Ils soutiennent que :
- la décision attaquée est entachée d’un vice de procédure dès lors qu’ils n’ont pas reçu la demande de pièces complémentaires ;
- elle est entachée d’une erreur de droit et d’une erreur manifeste d’appréciation dès lors qu’ils sont titulaires d’une décision de non-opposition tacite depuis le 11 août 2016 ;
- elle est entachée d’un abus de pouvoir.
Par un mémoire en défense enregistré le 3 décembre 2025, la commune de Marseille conclut au rejet de la requête.
Elle fait valoir que les moyens soulevés ne sont pas fondés.
Par ordonnance du 3 décembre 2025, la clôture de l’instruction a été fixée au 3 février 2026.
Vu les autres pièces du dossier.
Vu :
- le code de l’urbanisme ;
- le code de justice administrative.
Les parties ont été régulièrement averties du jour de l’audience.
Ont été entendus au cours de l’audience publique :
- le rapport de Mme Fayard, rapporteure,
- les conclusions de M. Trébuchet, rapporteur public,
- et les observations de Me Pelgrin, représentant des requérants, et de M. A…, représentant de la commune de Marseille.
Considérant ce qui suit :
M. C… a déposé un dossier de déclaration préalable le 11 juillet 2016 auprès du maire de la commune de Marseille en vue de la construction d’une piscine sur la parcelle OK 53 sise 367 avenue du Prado. M. et Mme C… ont sollicité, par courrier du 15 septembre 2022, un certificat de non-opposition tacite de cette déclaration préalable. Ils demandent l’annulation de la décision implicite de rejet de leur demande.
Sur les conclusions à fin d’annulation :
Aux termes de l’article R. 424-13 du code de l’urbanisme : « En cas de permis tacite ou de non-opposition à un projet ayant fait l’objet d’une déclaration, l’autorité compétente en délivre certificat sur simple demande du demandeur, du déclarant ou de ses ayants droit. Ce certificat mentionne la date d’affichage en mairie ou la date de publication par voie électronique de l’avis de dépôt prévu à l’article R. 423-6. En cas de permis tacite, ce certificat indique la date à laquelle le dossier a été transmis au préfet ou à son délégué dans les conditions définies aux articles L. 2131-1 et L. 2131-2 du code général des collectivités territoriales ».

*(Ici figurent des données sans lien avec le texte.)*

(* ===== verification/MapSteps.v ===== *)
(** Map and Set objects: every operation does what the abstract map does.

    [wf w]: the invariant of a map with its iterators and calls.  For each operation a
    lemma says that it has a result (no freed record is used), keeps [wf], and that
    [abs] of the state and the result are those of [spec_step]. *)
From Stdlib Require Import ZArith Lia Sorting.Sorted.
From S2P Require Import Prelude Maps MapSpecs MapOps.
From stdpp Require Import base tactics numbers gmap list.

Open Scope Z_scope.

Section Steps.
Context `{ML : MapKeyLaws}.

Definition nothing (r : rid) : nat := 0%nat.

Definition wf (w : JSMapWorld) : Prop := refs_ok (fun x => (holders w x + nothing x)%nat) (map_state w) /\ all_ok (map_state w).

Lemma kept_entries s s' : kept s s' -> entries_of s' = entries_of s.
Proof. intros [[] _ Hc _]. apply entries_ext; [assumption|]. intros x. rewrite Hc. reflexivity. Qed.

Lemma kept_all s s' : kept s s' -> all_ok s -> all_ok s'.
Proof.
  intros K (Hch & Hsz & Hd). pose proof (kept_entries _ _ K) as He. destruct K as [[] Hn Hc _]. split; [|split; [congruence|split]].
  - rewrite st_bits, st_table. apply (chains_frame (core (heap s))); [|exact Hch]. intros x _. rewrite Hc. reflexivity.
  - intros r k v n. rewrite Hc. apply (da_canonical _ Hd).
  - intros r1 r2 k1 v1 n1 k2 v2 n2. rewrite !Hc. apply (da_unique _ Hd).
  - rewrite Hn, He. apply (da_count _ Hd).
  - intros r. rewrite Hc, st_next. apply (da_range _ Hd).
Qed.

Lemma abs_dropping w w' l : is_set (map_state w') = is_set (map_state w) -> entries_of (map_state w') = entries_of (map_state w) ->
  iterators w' = drop_iters l (iterators w) -> frames w' = frames w -> abs w' = dropping (abs w) l.
Proof. intros E1 E2 E3 E4. unfold abs, dropping. cbn. rewrite E1, E2, E3, E4, drop_iters_fmap. reflexivity. Qed.

Section Release.
Context (released : value -> list nat).

(** [realizes m r]: the computation has the result [r] describes, in a good state. *)
Definition realizes (m : option (map_result * JSMapWorld)) (r : map_result * mapdata) : Prop :=
  exists res w', m = Some (res, w') /\ wf w' /\ r = (res, abs w').

Lemma finalize_step w l :
  wf w -> exists w', finalize w l = Some w' /\ wf w' /\ abs w' = dropping (abs w) l /\ kept (map_state w) (map_state w') /\
    iterators w' = drop_iters l (iterators w) /\ frames w' = frames w /\
    (forall x, is_Some (heap (map_state w) !! x) -> is_Some (heap (map_state w') !! x) \/ (exists i, i ∈ l /\ stands_on w i x /\ core (heap (map_state w)) x = None)).
Proof.
  intros [Hr Ha]. destruct (finalize_spec nothing w l Hr) as (w' & E & Ei & Ef & Hr' & K & D). exists w'. split; [exact E|]. split; [split; [exact Hr'|eapply kept_all; eassumption]|].
  split; [apply abs_dropping; [apply K|apply kept_entries, K|exact Ei|exact Ef]|]. auto.
Qed.

Lemma free_step w v :
  wf w -> exists w', JS_FreeValue released w v = Some w' /\ wf w' /\ abs w' = dropping (abs w) (released v) /\ kept (map_state w) (map_state w') /\
    iterators w' = drop_iters (released v) (iterators w) /\ frames w' = frames w /\
    (forall x, is_Some (heap (map_state w) !! x) -> is_Some (heap (map_state w') !! x) \/ (exists i, i ∈ released v /\ stands_on w i x /\ core (heap (map_state w)) x = None)).
Proof. intros Hw. apply finalize_step, Hw. Qed.

Lemma wf_map w s : refs_ok (fun x => (holders w x + nothing x)%nat) s -> all_ok s -> wf (with_map w s).
Proof. intros Hr Ha. split; [exact Hr|exact Ha]. Qed.

Lemma entry_at w r k v n : wf w -> core (heap (map_state w)) r = Some (k, v, n) -> d_entries (abs w) !! r = Some (Some (k, v)).
Proof. intros [_ (_ & _ & Hd)] Hc. cbn. rewrite entries_lookup, decide_True, Hc by (apply (da_range _ Hd); eauto). reflexivity. Qed.

Lemma core_heap h r k v n : core h r = Some (k, v, n) -> exists mr, h !! r = Some mr /\ mr_value mr = v.
Proof. intros H. apply core_some in H as (mr & Hm & _ & _ & Hv & _). eauto. Qed.

(** ** Reading *)

Lemma value_step w k (miss : option (map_result * JSMapWorld)) missing :
  wf w -> canonical k -> (find_key k (d_entries (abs w)) = None -> realizes miss missing) ->
  realizes (found ← map_find_record (map_state w) k; match found with None => miss | Some r => mr ← heap (map_state w) !! r; Some (RValue (mr_value mr), w) end) (spec_value (abs w) k missing).
Proof.
  intros Hw Hk Hm. unfold spec_value. destruct (find_record_spec _ k (proj2 Hw) Hk) as [(r & k' & v & n & -> & Hf & Hc)|[-> Hf]]; change (entries_of (map_state w)) with (d_entries (abs w)) in Hf; rewrite Hf; cbn [mbind option_bind].
  - destruct (core_heap _ _ _ _ _ Hc) as (mr & -> & Ev). cbn [mbind option_bind]. rewrite (entry_at w r k' v n Hw Hc). exists (RValue v), w. rewrite Ev. auto.
  - auto.
Qed.

Lemma get_step w k : wf w -> valid_key k -> realizes (js_map_get w k) (spec_value (abs w) (map_normalize_key k) (RUndefined, abs w)).
Proof. intros Hw Hk. apply value_step; [exact Hw|apply normalize_canonical, Hk|]. intros _. exists RUndefined, w. auto. Qed.

Lemma has_step w k : wf w -> valid_key k -> realizes (js_map_has w k) (spec_step released (abs w) (EvHas k)).
Proof.
  intros Hw Hk. unfold js_map_has. cbn [spec_step]. destruct (find_record_spec _ _ (proj2 Hw) (normalize_canonical k Hk)) as [(r & k' & v & n & -> & Hf & Hc)|[-> Hf]]; change (entries_of (map_state w)) with (d_entries (abs w)) in Hf; rewrite Hf; cbn [mbind option_bind].
  - exists (RBool true), w. split; [reflexivity|]. split; [exact Hw|]. rewrite bool_decide_true by eauto. reflexivity.
  - exists (RBool false), w. split; [reflexivity|]. split; [exact Hw|]. rewrite bool_decide_false by (intros [? ?]; discriminate). reflexivity.
Qed.

Lemma size_step w : wf w -> realizes (js_map_get_size w) (spec_step released (abs w) EvSize).
Proof. intros Hw. exists (RSize (record_count (map_state w))), w. split; [reflexivity|]. split; [exact Hw|]. destruct Hw as [_ (_ & _ & Hd)]. cbn. rewrite (da_count _ Hd). reflexivity. Qed.

(** ** Writing *)

Lemma insert_step mok rok w k v : wf w -> canonical k -> find_key k (d_entries (abs w)) = None ->
  mok = true -> exists r s mr, map_add_record mok rok (map_state w) k = Some (Some r, s) /\ heap s !! r = Some mr /\
    wf (with_map w (put_rec s r (set_value mr v))) /\ abs (with_map w (put_rec s r (set_value mr v))) = with_entries (abs w) (d_entries (abs w) ++ [Some (k, v)]).
Proof.
  intros [Hr Ha] Hk Hf ->. destruct (add_record_spec _ rok _ k Hr Ha Hk Hf) as (s & n & E & Es & Hr' & Ha' & He & Hc). destruct (value_spec _ s _ k v_undefined n v Hr' Ha' Hc) as (mr & Hm & Hr2 & Ha2 & He2).
  exists (next_rid (map_state w)), s, mr. split; [exact E|]. split; [exact Hm|]. split; [apply wf_map; assumption|]. unfold abs, with_entries. cbn [map_state with_map iterators frames is_set put_rec set_heap d_set d_entries d_cursors d_calls].
  change (entries_of (set_heap s (<[next_rid (map_state w) := set_value mr v]> (heap s)))) with (entries_of (put_rec s (next_rid (map_state w)) (set_value mr v))). rewrite He2, He, Es. f_equal.
  rewrite <- (entries_length (map_state w)) at 1. rewrite <- (Nat.add_0_r (length _)). rewrite insert_app_r. reflexivity.
Qed.

Lemma set_step mok rok w k v : wf w -> valid_key k -> realizes (js_map_set released mok rok w k v) (spec_step released (abs w) (EvSet k v mok rok)).
Proof.
  intros Hw Hk. unfold js_map_set. cbn [spec_step]. unfold spec_set. cbn [abs d_set]. set (v' := if is_set (map_state w) then v_undefined else v). pose proof (normalize_canonical k Hk) as Hk'. set (k' := map_normalize_key k) in *.
  destruct (find_record_spec _ k' (proj2 Hw) Hk') as [(r & k1 & v1 & n & -> & Hf & Hc)|[-> Hf]]; change (entries_of (map_state w)) with (d_entries (abs w)) in Hf; fold (abs w); rewrite Hf; cbn [mbind option_bind].
  - destruct (core_heap _ _ _ _ _ Hc) as (mr & -> & Ev). cbn [mbind option_bind]. rewrite Ev, (entry_at w r _ _ _ Hw Hc). destruct (free_step w v1 Hw) as (w1 & -> & Hw1 & Ea & K & _). cbn [mbind option_bind].
    pose proof Hc as Hc1. rewrite <- (kp_core _ _ K r) in Hc1. destruct (value_spec _ _ r k1 v1 n v' (proj1 Hw1) (proj2 Hw1) Hc1) as (m1 & -> & Hr2 & Ha2 & He2). cbn [mbind option_bind].
    eexists _, _. split; [reflexivity|]. split; [apply wf_map; assumption|]. f_equal. unfold abs, dropping, with_entries in *. cbn [map_state with_map iterators frames d_set d_entries d_cursors d_calls] in *. injection Ea as E1 E2 E3 E4. rewrite He2, E2, E3, E4, <- E1. reflexivity.
  - destruct mok.
    + destruct (insert_step true rok w k' v' Hw Hk' Hf eq_refl) as (r & s & mr & -> & Hm & Hw2 & Ea). cbn [mbind option_bind]. rewrite Hm. cbn [mbind option_bind]. eexists _, _. split; [reflexivity|]. split; [exact Hw2|]. rewrite Ea. reflexivity.
    + cbn. eexists _, _. split; [reflexivity|]. destruct w. split; [exact Hw|reflexivity].
Qed.

Lemma insert_new_step mok rok w k v : wf w -> canonical k -> find_key k (d_entries (abs w)) = None ->
  realizes (map_insert_new released mok rok w k v) (spec_insert released mok (abs w) k v).
Proof.
  intros Hw Hk Hf. unfold map_insert_new, spec_insert. destruct mok.
  - destruct (insert_step true rok w k v Hw Hk Hf eq_refl) as (r & s & mr & -> & Hm & Hw2 & Ea). cbn [mbind option_bind]. rewrite Hm. cbn [mbind option_bind]. eexists _, _. split; [reflexivity|]. split; [exact Hw2|]. rewrite Ea. reflexivity.
  - cbn. replace (with_map w (map_state w)) with w by (destruct w; reflexivity). destruct (free_step w v Hw) as (w1 & -> & Hw1 & Ea & _). cbn [mbind option_bind]. eexists _, _. split; [reflexivity|]. split; [exact Hw1|]. rewrite Ea. reflexivity.
Qed.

Aux termes de l’article R. 423-38 du code de l’urbanisme : « Lorsque le dossier ne comprend pas les pièces exigées en application du présent livre, l’autorité compétente, dans le délai d’un mois à compter de la réception ou du dépôt du dossier à la mairie, adresse au demandeur ou à l’auteur de la déclaration une lettre recommandée avec demande d’avis de réception, indiquant, de façon exhaustive, les pièces manquantes ». En outre, aux termes de l’article R. 423-39 du même code : « L’envoi prévu à l’article R. 423-38 précise : a) Que les pièces manquantes doivent être adressées à la mairie dans le délai de trois mois à compter de sa réception ; b) Qu’à défaut de production de l’ensemble des pièces manquantes dans ce délai, la demande fera l’objet d’une décision tacite de rejet en cas de demande de permis ou d’une décision tacite d’opposition en cas de déclaration ; c) Que le délai d’instruction commencera à courir à compter de la réception des pièces manquantes par la mairie ».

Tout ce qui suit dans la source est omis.